Every entry needs to be printed exactly, please.
MATERIAL PROVIDED START
Lemma MaybeCreatePool_guarded L h gate :
  lp_ (MaybeCreatePool L pid h gate) = lp_ L
  /\ match guarded_pool L h gate with
     | Some p => pools_ (MaybeCreatePool L pid h gate) !! pid = Some p /\ exists_ p = true
     | None => match pools_ (MaybeCreatePool L pid h gate) !! pid with Some p => exists_ p = false | None => True end
     end.
Proof.
  unfold MaybeCreatePool, guarded_pool. destruct (pools_ L !! pid) as [p|] eqn:E.
  - destruct (exists_ p) eqn:Ee; [destruct (PoolCreationAllowed h gate); cbn [negb]; by rewrite E|].
    destruct (PoolCreationAllowed h gate); cbn [negb pools_ lp_]; [by rewrite lookup_insert_eq|by rewrite E].
  - destruct (PoolCreationAllowed h gate); cbn [negb pools_ lp_]; [by rewrite lookup_insert_eq|by rewrite E].
Qed.

Lemma ValidateBlock_inv L block T gate :
  ValidateBlock verify L pid block T gate = true ->
  exists found, sole_op (transactions block) None = Some found
  /\ (found <> None -> AmmAllowed gate = true)
  /\ forall p, guarded_pool L (height block) gate = Some p ->
       validate_txs verify pid p (lp_ L) T (height block) (transactions block) 0 = true.
Proof.
  unfold ValidateBlock, guarded_pool. destruct (sole_op _ None) as [found|]; [|done].
  destruct (negb _) eqn:Eg; [done|]. intros H. exists found. split; [done|].
  split; [intros Hf; destruct found; [by apply negb_false_iff in Eg|done]|]. intros p.
  destruct (pools_ L !! pid) as [p0|]; [destruct (exists_ p0)|]; try (destruct (PoolCreationAllowed _ _); cbn [negb] in H); intros [= <-]; done.
Qed.
End Guard.

(** ** A sample world *)

Definition sample_pid : bytes := BTCVELD_TOKEN_ID.
Definition sample_user : bytes := auth_address.
Definition sample_payee : bytes := b:"VVzm6RG8W1t3U9KQYoD34z49jHcYb1sXdv".
(** The claim that a classified payout stands for. *)
Definition payout_claim_of (r : State) (k : SpendClassification) (block : Hash256) (dirs : Z) (branch : list Hash256)
    (tx : bytes) (parents : list bytes) : Claim :=
  mkClaim PAYOUT NetworkBinding (transition_commitment r) (reserve_txid r) (reserve_vout r) (reserve_value_sats r)
    (transition_count r) (sc_new_reserve_txid k) (sc_new_reserve_vout k) (sc_new_reserve_value k) (sc_bitcoin_txid k)
    block dirs branch (sc_exact_commitment k) 0 tx parents EmptyProof false.

Definition ApplyFsp2AuthorizedReservePayout (S : TokenState) (bitcoin_block : Hash256) (merkle_directions : Z)
    (merkle_branch : list Hash256) (bitcoin_tx : bytes) (direct_parents : list bytes) : option TokenState :=
  match btc_headers, redeem_covenant with
  | Some headers, Some requests =>
      let r := reserve_state_ (money S) in
      let depth := size merkle_branch in
      if bool_decide (status r <> ACTIVE) || (32 <? depth)
         || ((depth <? 32) && negb (Z.shiftr merkle_directions depth =? 0)) || negb (last_block_reserve_edges_ S =? 0) then None
      else
        let supply := supply_of S in
        if supply <? 0 then None
        else
          let k := ClassifyBitcoinReserveSpend BtcVeldCustodySpk IsCanonicalTokenCreditAddress r supply bitcoin_tx
                     direct_parents (fun c => option_map context_of (FindOpenByCommitmentCopy requests c)) in
          if bool_decide (disposition k <> AUTHORIZED_TRANSITION) || bool_decide (sc_operation k <> PAYOUT)
             || negb (present (sc_payout k)) then None
          else
            let proof := EncodeProof (payout_claim_of r k bitcoin_block merkle_directions merkle_branch bitcoin_tx direct_parents) in
            if size proof =? 0 then None
            else match Verify BtcVeldCustodySpk IsCanonicalTokenCreditAddress cfg headers r supply proof BTCVELD_SPV_K_BTC
                         (sc_payout k) with
                 | None => None
                 | Some v =>
                     if negb (bytes_eqb (bitcoin_txid (claim v)) (sc_bitcoin_txid k)) then None
                     else match ApplyAuthorized r v supply supply with
                          | None => None
                          | Some next =>
                              Some (with_edges (with_reserve_payout (with_reserve_state S next)
                                      (mkPaid (payout_request_id v) (bitcoin_txid (claim v)) (payout_principal_sats v)
                                         (payout_destination_spk v))) 1)
                          end
                 end
  | _, _ => None
  end.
MATERIAL PROVIDED END
SOLUTION TO THE PROBLEM:
Lemma MaybeCreatePool_guarded L h gate :
  lp_ (MaybeCreatePool L pid h gate) = lp_ L
  /\ match guarded_pool L h gate with
     | Some p => pools_ (MaybeCreatePool L pid h gate) !! pid = Some p /\ exists_ p = true
     | None => match pools_ (MaybeCreatePool L pid h gate) !! pid with Some p => exists_ p = false | None => True end
     end.
Proof.
  unfold MaybeCreatePool, guarded_pool. destruct (pools_ L !! pid) as [p|] eqn:E.
  - destruct (exists_ p) eqn:Ee; [destruct (PoolCreationAllowed h gate); cbn [negb]; by rewrite E|].
    destruct (PoolCreationAllowed h gate); cbn [negb pools_ lp_]; [by rewrite lookup_insert_eq|by rewrite E].
  - destruct (PoolCreationAllowed h gate); cbn [negb pools_ lp_]; [by rewrite lookup_insert_eq|by rewrite E].
Qed.

Lemma ValidateBlock_inv L block T gate :
  ValidateBlock verify L pid block T gate = true ->
  exists found, sole_op (transactions block) None = Some found
  /\ (found <> None -> AmmAllowed gate = true)
  /\ forall p, guarded_pool L (height block) gate = Some p ->
       validate_txs verify pid p (lp_ L) T (height block) (transactions block) 0 = true.
Proof.
  unfold ValidateBlock, guarded_pool. destruct (sole_op _ None) as [found|]; [|done].
  destruct (negb _) eqn:Eg; [done|]. intros H. exists found. split; [done|].
  split; [intros Hf; destruct found; [by apply negb_false_iff in Eg|done]|]. intros p.
  destruct (pools_ L !! pid) as [p0|]; [destruct (exists_ p0)|]; try (destruct (PoolCreationAllowed _ _); cbn [negb] in H); intros [= <-]; done.
Qed.
End Guard.

(** ** A sample world *)

Definition sample_pid : bytes := BTCVELD_TOKEN_ID.
Definition sample_user : bytes := auth_address.
Definition sample_payee : bytes := b:"VVzm6RG8W1t3U9KQYoD34z49jHcYb1sXdv".
(** The claim that a classified payout stands for. *)
Definition payout_claim_of (r : State) (k : SpendClassification) (block : Hash256) (dirs : Z) (branch : list Hash256)
    (tx : bytes) (parents : list bytes) : Claim :=
  mkClaim PAYOUT NetworkBinding (transition_commitment r) (reserve_txid r) (reserve_vout r) (reserve_value_sats r)
    (transition_count r) (sc_new_reserve_txid k) (sc_new_reserve_vout k) (sc_new_reserve_value k) (sc_bitcoin_txid k)
    block dirs branch (sc_exact_commitment k) 0 tx parents EmptyProof false.

Definition ApplyFsp2AuthorizedReservePayout (S : TokenState) (bitcoin_block : Hash256) (merkle_directions : Z)
    (merkle_branch : list Hash256) (bitcoin_tx : bytes) (direct_parents : list bytes) : option TokenState :=
  match btc_headers, redeem_covenant with
  | Some headers, Some requests =>
      let r := reserve_state_ (money S) in
      let depth := size merkle_branch in
      if bool_decide (status r <> ACTIVE) || (32 <? depth)
         || ((depth <? 32) && negb (Z.shiftr merkle_directions depth =? 0)) || negb (last_block_reserve_edges_ S =? 0) then None
      else
        let supply := supply_of S in
        if supply <? 0 then None
        else
          let k := ClassifyBitcoinReserveSpend BtcVeldCustodySpk IsCanonicalTokenCreditAddress r supply bitcoin_tx
                     direct_parents (fun c => option_map context_of (FindOpenByCommitmentCopy requests c)) in
          if bool_decide (disposition k <> AUTHORIZED_TRANSITION) || bool_decide (sc_operation k <> PAYOUT)
             || negb (present (sc_payout k)) then None
          else
            let proof := EncodeProof (payout_claim_of r k bitcoin_block merkle_directions merkle_branch bitcoin_tx direct_parents) in
            if size proof =? 0 then None
            else match Verify BtcVeldCustodySpk IsCanonicalTokenCreditAddress cfg headers r supply proof BTCVELD_SPV_K_BTC
                         (sc_payout k) with
                 | None => None
                 | Some v =>
                     if negb (bytes_eqb (bitcoin_txid (claim v)) (sc_bitcoin_txid k)) then None
                     else match ApplyAuthorized r v supply supply with
                          | None => None
                          | Some next =>
                              Some (with_edges (with_reserve_payout (with_reserve_state S next)
                                      (mkPaid (payout_request_id v) (bitcoin_txid (claim v)) (payout_principal_sats v)
                                         (payout_destination_spk v))) 1)
                          end
                 end
  | _, _ => None
  end.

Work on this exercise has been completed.